Dunn Kelly E, King Van L, Brooner Robert K
Johns Hopkins University School of Medicine, Department of Psychiatry and Behavioral Sciences, United States.
Johns Hopkins University School of Medicine, Department of Psychiatry and Behavioral Sciences, United States.
Drug Alcohol Depend. 2016 Mar 1;160:212-7. doi: 10.1016/j.drugalcdep.2016.01.016. Epub 2016 Jan 30.
Adherence with psychiatric medication is a critical issue that has serious individual and public health implications. This is a secondary analysis of a large-scale clinical treatment trial of co-occurring substance use and psychiatric disorder.
Participants (n=153) who received a clinically-indicated psychiatric medication ≥30 days during the 12-month study and provided corresponding data from Medication Event Monitoring System (MEMS) and Morisky Medication Taking Adherence Scale (MMAS) self-report adherence ratings were included in the analyses. Accuracy in MEMS caps openings was customized to each participant's unique required dosing schedule.
Consistent with expectations, MEMS-based adherence declined slowly over time, though MMAS scores of forgetting medication remained high and did not change over the 12-month study. MEMS caps openings were not significantly impacted by any baseline or treatment level variables, whereas MMAS scores were significantly associated with younger age and presence of an Axis I disorder and antisocial personality disorder, or any cluster B diagnoses.

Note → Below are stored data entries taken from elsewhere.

Lemma service_write puts dels w r w' : service_ok w -> kv_fits (record_batch t puts dels) -> rs_write puts dels w = (r, w') ->
  service_ok w' /\ match r with inr _ => rs_view w' = written puts dels (rs_view w) | inl _ => rs_view w' = rs_view w \/ rs_view w' = written puts dels (rs_view w) end /\ (service_up w -> service_up w').
Proof.
  intros O Fit E. cbn in E. unfold deliver in E. pose proof (so_calls w O 0%nat) as Cl. pose proof (fun n => so_calls w O (1 + n)%nat) as L.
  assert (U : service_up w -> forall s', service_up (mkWorld s' (fun n => ws_calls w (1 + n)%nat))) by (intros U s' n; apply (U (1 + n)%nat)).
  assert (X : forall e, kv_clean e -> let '(r, s') := WriteRecords e c ctx (mkWrite tenant puts dels) (ws_store w) in
    service_ok (mkWorld s' (fun n => ws_calls w (1 + n)%nat)) /\
    ((exists x, r = inl x) /\ records t (kv_view s') = records t (kv_view (ws_store w)) \/ r = inr tt /\ records t (kv_view s') = written puts dels (records t (kv_view (ws_store w))))).
  { intros e Ce. destruct (WriteRecords e c ctx _ _) as [r1 s1] eqn:EW. destruct (WriteRecords_effect _ _ _ _ _ _ (so_svc w O) Fit Ce EW) as [Sv [(V & x)|(-> & V & P)]].
    - split; [by apply (service_ok_same w)|]. left. by rewrite V.
    - split; [by apply (service_ok_written w s1 _ puts dels)|]. right. split; [done|]. rewrite V. apply records_batch, (kv_sorted _ (proj1 (so_svc w O))). }
  destruct (ws_calls w 0) as [e|e|]; [specialize (X e Cl)|specialize (X e Cl)|injection E as <- <-; split; [by apply (service_ok_same w); [|apply O|..]|]; split; [by left|auto]];
    destruct (WriteRecords e c ctx _ _) as [r1 s1]; cbn [fst snd] in E; injection E as <- <-; destruct X as [X1 X2]; (split; [done|]); (split; [|auto]); cbn [rs_view service_server ws_store]; destruct X2 as [[[x ->] ->]|[-> ->]]; auto.
Qed.

Lemma service_delete p w r w' : service_ok w -> kv_delete_fits (record_key t p) (ws_store w) -> rs_delete_prefix p w = (r, w') ->
  let gone := List.filter (fun kv => negb (starts_with p kv.1)) (rs_view w) in
  service_ok w' /\ match r with inr _ => rs_view w' = gone | inl _ => rs_view w' = rs_view w \/ rs_view w' = gone end /\ (service_up w -> service_up w').
Proof.
  intros O Fit E gone. cbn in E. unfold deliver in E. pose proof (so_calls w O 0%nat) as Cl. pose proof (fun n => so_calls w O (1 + n)%nat) as L.
  assert (U : service_up w -> forall s', service_up (mkWorld s' (fun n => ws_calls w (1 + n)%nat))) by (intros U s' n; apply (U (1 + n)%nat)).
  destruct (so_svc w O) as [Hk Hw].
  assert (X : forall e, kv_clean e -> let '(r, s') := DeleteRecordPrefix e c ctx (mkDeletePrefix tenant p) (ws_store w) in
    service_ok (mkWorld s' (fun n => ws_calls w (1 + n)%nat)) /\ ((exists x, r = inl x) /\ records t (kv_view s') = records t (kv_view (ws_store w)) \/ (exists n, r = inr n) /\ records t (kv_view s') = gone)).
  { intros e Ce. destruct (DeleteRecordPrefix e c ctx _ _) as [r1 s1] eqn:ED. destruct r1 as [x|n].
    - unfold DeleteRecordPrefix in ED. cbn [dp_tenant dp_prefix] in ED. rewrite Resolves in ED. cbn [or_return] in ED. destruct (kv_delete_prefix e _ _) as [[n [|]] s2] eqn:EK; [|done].
      injection ED as _ <-. destruct (kv_delete_false _ _ _ _ _ Hk EK) as [V K1]. split; [|left; rewrite V; eauto]. apply (service_ok_same w); [done| |done|done]. split; [by apply K1|by rewrite V].
    - destruct (DeleteRecordPrefix_exact e c ctx (mkDeletePrefix tenant p) (ws_store w) t n s1 Hk Resolves ED) as (R1 & _ & R3). cbn [dp_prefix] in R1, R3. split; [|right; eauto].
      unfold DeleteRecordPrefix in ED. cbn [dp_tenant dp_prefix] in ED. rewrite Resolves in ED. cbn [or_return] in ED. destruct (kv_delete_prefix e _ _) as [[n' [|]] s2] eqn:EK; [done|]. injection ED as _ <-.
      split; cbn [ws_store ws_calls]; [split; [by apply (kv_delete_ok e (record_key t p) (ws_store w) n')|rewrite R3; by apply view_wf_filter]| | |done].
      + rewrite R1. apply Forall_forall. intros kv I. apply list_elem_of_In, List.filter_In in I as [I _]. pose proof (so_keys w O) as F. rewrite Forall_forall in F. by apply F, list_elem_of_In.
      + intros s Zs. pose proof (so_seqs w O s Zs) as F. rewrite Forall_forall in F |- *. intros x I. apply F. unfold session_items in *. rewrite R3 in I.
        apply list_elem_of_fmap in I as (kv & -> & I). apply list_elem_of_fmap. exists kv. split; [done|]. rewrite list_elem_of_In, List.filter_In in I |- *. destruct I as [I1 I2].
        split; [|done]. unfold others in I1. apply List.filter_In in I1 as [I1 _]. exact I1. }
  destruct (ws_calls w 0) as [e|e|]; [specialize (X e Cl)|specialize (X e Cl)|injection E as <- <-; split; [by apply (service_ok_same w); [|apply O|..]|]; split; [by left|auto]];
    destruct (DeleteRecordPrefix e c ctx _ _) as [r1 s1]; cbn [fst snd] in E; injection E as <- <-; destruct X as [X1 X2]; (split; [done|]); (split; [|auto]); cbn [rs_view service_server ws_store]; destruct X2 as [[[x ->] ->]|[[n ->] ->]]; auto.
Qed.
(** *** Writes *)

(** The puts in any number of batches do what they do in one. *)
Lemma batched_effect puts : forall batch size w w1, rs_ok w -> (forall p b q, batch ++ puts = p ++ b ++ q -> rs_fits b []) ->
  batched puts batch size w = (inr tt, w1) -> rs_ok w1 /\ forall k, find k (rs_view w1) = match last_put (batch ++ puts) k with Some v => Some v | None => find k (rs_view w) end.
Proof.
  assert (X : forall batch w r w1, rs_ok w -> rs_fits batch [] -> write_records batch [] w = (inr r, w1) ->
    rs_ok w1 /\ forall k, find k (rs_view w1) = match last_put batch k with Some v => Some v | None => find k (rs_view w) end).
  { intros batch w r w1 O Fi E. unfold write_records, call in E. destruct (rs_write batch [] w) as [[e|u] w2] eqn:D; [done|]. injection E as _ <-. destruct (rs_write_law _ _ _ _ _ O Fi D) as (O1 & Vw & _).
    split; [done|]. intros k. rewrite Vw, find_batch by by apply rs_sorted. by rewrite bool_decide_false by apply not_elem_of_nil. }
  induction puts as [|r puts IH]; intros batch size w w1 O Fi E; cbn [batched] in E.
  - rewrite app_nil_r in *. destruct batch as [|b0 b]; [by injection E as <-|]. apply (X _ _ tt w1 O); [|done]. apply (Fi [] _ []). by rewrite app_nil_r.
  - destruct (_ && _).
    + unfold bind in E. destruct (write_records batch [] w) as [[e|u] w2] eqn:D; [done|]. destruct (X batch w u w2 O) as [O2 V2]; [by apply (Fi [] _ (r :: puts))|done|].
      destruct (IH [r] (zlen r.1 + zlen r.2) w2 w1 O2) as [O3 V3]; [intros p b q Q; apply (Fi (batch ++ p) b q); rewrite <- app_assoc; by rewrite <- Q|exact E|]. split; [done|]. intros k. change (r :: puts) with ([r] ++ puts). rewrite V3, V2, (last_put_app batch). by destruct (last_put ([r] ++ puts) k).
    + destruct (IH (batch ++ [r]) (size + (zlen r.1 + zlen r.2)) w w1 O) as [O3 V3]; [intros p b q Q; apply (Fi p b q); by rewrite <- app_assoc in Q|exact E|]. split; [done|]. intros k. rewrite V3. by rewrite <- app_assoc.
Qed.

Lemma int_of_str z : - 2 ^ 63 < z < 2 ^ 63 -> int_of (str_int z) = Some z.
Proof.
  intros B. unfold str_int. destruct (Z.ltb_spec z 0).
  - destruct (Boundary.print_digits (- z) ltac:(lia)) as (D & _ & Ne). cbn [int_of]. rewrite bool_decide_true by done. destruct (Boundary.print (- z)) eqn:E; [done|]. rewrite <- E, D in *. cbn. f_equal. lia.
  - destruct (Boundary.print_digits z ltac:(lia)) as (D & Fd & Ne). unfold int_of. destruct (Boundary.print z) as [|c r] eqn:E; [done|]. rewrite bool_decide_false; [done|]. intros ->. apply Forall_cons in Fd as [Fd _]. discriminate Fd.
Qed.

Lemma str_int_sized z : sized (str_int z).
Proof.
  assert (P : forall fuel n, (length (Boundary.print_nat fuel n) <= fuel)%nat).
  { intros fuel. induction fuel as [|fuel IH]; intros n; cbn; [lia|]. destruct (n <? 10); [cbn; lia|]. rewrite length_app. cbn. specialize (IH (n / 10)). lia. }
  unfold sized, str_int. pose proof (P 20%nat z). pose proof (P 20%nat (- z)). unfold Boundary.print. destruct (z <? 0); cbn [length]; lia.
Qed.

Lemma dict_keys {A} (l : list (bytes * A)) k : k ∈ (dict l).*1 <-> k ∈ l.*1.
Proof.
  assert (X : forall (d : list (bytes * A)) k0 v, k ∈ (dict_set k0 v d).*1 <-> k = k0 \/ k ∈ d.*1).
  { induction d as [|[k1 v1] d IH]; intros k0 v; cbn; [rewrite list_elem_of_singleton; set_solver|]. case_bool_decide as E; [subst; cbn; set_solver|]. cbn. rewrite !elem_of_cons, IH. tauto. }
  unfold dict. assert (G : forall l (d : list (bytes * A)), k ∈ (fold_left (fun d kv => dict_set kv.1 kv.2 d) l d).*1 <-> k ∈ d.*1 \/ k ∈ l.*1).
  { clear l. induction l as [|[k1 v1] l IH]; intros d; cbn; [set_solver|]. rewrite IH, X, elem_of_cons. tauto. }
  rewrite G. set_solver.
Qed.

Results suggest that MEMS caps may be a more objective method for monitoring adherence in patients with co-occurring substance use and psychiatric disorder relative to the MMAS self-report. Participants in this study were able to successfully use the MEMS caps for a 12-month period with <1% lost or broken caps, suggesting this comorbid population is able to use the MEMS successfully. Ultimately, these data suggest that an objective method for monitoring adherence in this treatment population yield more accurate outcomes relative to self-report.
坚持服用精神科药物是一个关键问题,对个人和公众健康都有严重影响。这是一项关于物质使用与精神障碍并发的大规模临床治疗试验的二次分析。
分析纳入了在为期12个月的研究中接受临床指示的精神科药物治疗≥30天,并提供了来自药物事件监测系统(MEMS)和Morisky药物服用依从性量表(MMAS)自我报告依从性评分的相应数据的参与者(n = 153)。MEMS瓶盖开启的准确性根据每个参与者独特的所需给药时间表进行定制。
与预期一致,基于MEMS的依从性随时间缓慢下降,尽管忘记服药的MMAS评分一直很高,且在为期12个月的研究中没有变化。MEMS瓶盖开启不受任何基线或治疗水平变量的显著影响,而MMAS评分与较年轻的年龄、存在轴I障碍和反社会人格障碍或任何B类诊断显著相关。
结果表明,相对于MMAS自我报告,MEMS瓶盖可能是一种更客观的方法,用于监测物质使用与精神障碍并发患者的依从性。本研究中的参与者能够在12个月内成功使用MEMS瓶盖,丢失或损坏的瓶盖<1%,表明这一合并症人群能够成功使用MEMS。最终,这些数据表明,相对于自我报告,一种用于监测该治疗人群依从性的客观方法能产生更准确的结果。